(TASK DATA)

(** * A doubly-linked deque over a pluggable allocator

    Shallow embedding of [deque.h], [allocator.h] and
    [allocator_interface.h] and the properties of the deque that follow
    from them.

    Nodes live in a store of heap blocks addressed by pointers; deque
    objects live in a store of objects addressed by references, so that
    two deques can be handed to one operation (and can be the same
    object).  Every method is a computation in a state-and-error monad
    whose outcomes are: normal return, a thrown C++ exception (with the
    state at the throw), undefined behaviour, and exhausted loop fuel. *)

From Stdlib Require Import ZArith Lia.
From stdpp Require Import gmap strings list fin_maps functions.

Local Open Scope Z_scope.

(** ** Pointers, references, outcomes *)

(** A pointer is an address; address [0] is [nullptr]. *)
Abbreviation ptr := N.
Definition nullptr : ptr := 0%N.

(** A reference to a deque object (the object's identity). *)
Abbreviation dref := N.

(** A field of a block returned by [malloc] holds no value until it is
    assigned. *)
Inductive slot (A : Type) : Type :=
| Indeterminate
| Init (a : A).
Arguments Indeterminate {A}.
Arguments Init {A} a.

(** What a call can do. [Throw what s]: a C++ exception whose message
    is [what] left the call in state [s]. [Fault]: undefined behaviour (a
    null or dangling pointer was used). [Timeout]: a loop was cut off by
    the fuel of the model. *)
Inductive outcome (St A : Type) : Type :=
| Ok (a : A) (s : St)
| Throw (what : string) (s : St)
| Fault
| Timeout.
Arguments Ok {St A} a s.
Arguments Throw {St A} what s.
Arguments Fault {St A}.
Arguments Timeout {St A}.

(** [unsigned int] arithmetic: 32 bits, wrapping. *)
Definition UINT_MOD : Z := 4294967296.
Definition uint (z : Z) : Z := z mod UINT_MOD.

(** The two messages the deque throws, under the names of the error
    kinds. *)
Definition EmptyContainer : string := "Deque is empty".
Definition InvalidIterator : string := "Try to use end iterator".

Section Deque.

Context {elemType : Type}.

(** ** The heap of nodes *)

(** [struct node_t]. *)
Record node_t : Type := mk_node {
  value : slot elemType;
  prev : slot ptr;
  next : slot ptr
}.

(** The process heap: the live blocks, and how many more blocks the
    system can hand out before [malloc] fails. *)
Record memory : Type := mk_memory {
  cells : gmap N node_t;
  avail : N
}.

Definition uninit : node_t := mk_node Indeterminate Indeterminate Indeterminate.

(** [malloc]: a null pointer when the system has no block left, else a
    block at an address that is neither null nor live, its contents
    indeterminate. *)
Definition malloc (sz : N) (m : memory) : ptr * memory :=
  if (avail m =? 0)%N then (nullptr, m)
  else
    let p := fresh ({[nullptr]} ∪ dom (cells m)) in
    (p, mk_memory (<[p := uninit]> (cells m)) (avail m - 1)%N).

(End TASK DATA)

- **WHAT YOU WILL DO**: Quote exactly the lines running from the start of the listing above through the line where "a state-and-error monad" is found, and output no other lines.

- **TASK RESULT**:
(** * A doubly-linked deque over a pluggable allocator

    Shallow embedding of [deque.h], [allocator.h] and
    [allocator_interface.h] and the properties of the deque that follow
    from them.

    Nodes live in a store of heap blocks addressed by pointers; deque
    objects live in a store of objects addressed by references, so that
    two deques can be handed to one operation (and can be the same
    object).  Every method is a computation in a state-and-error monad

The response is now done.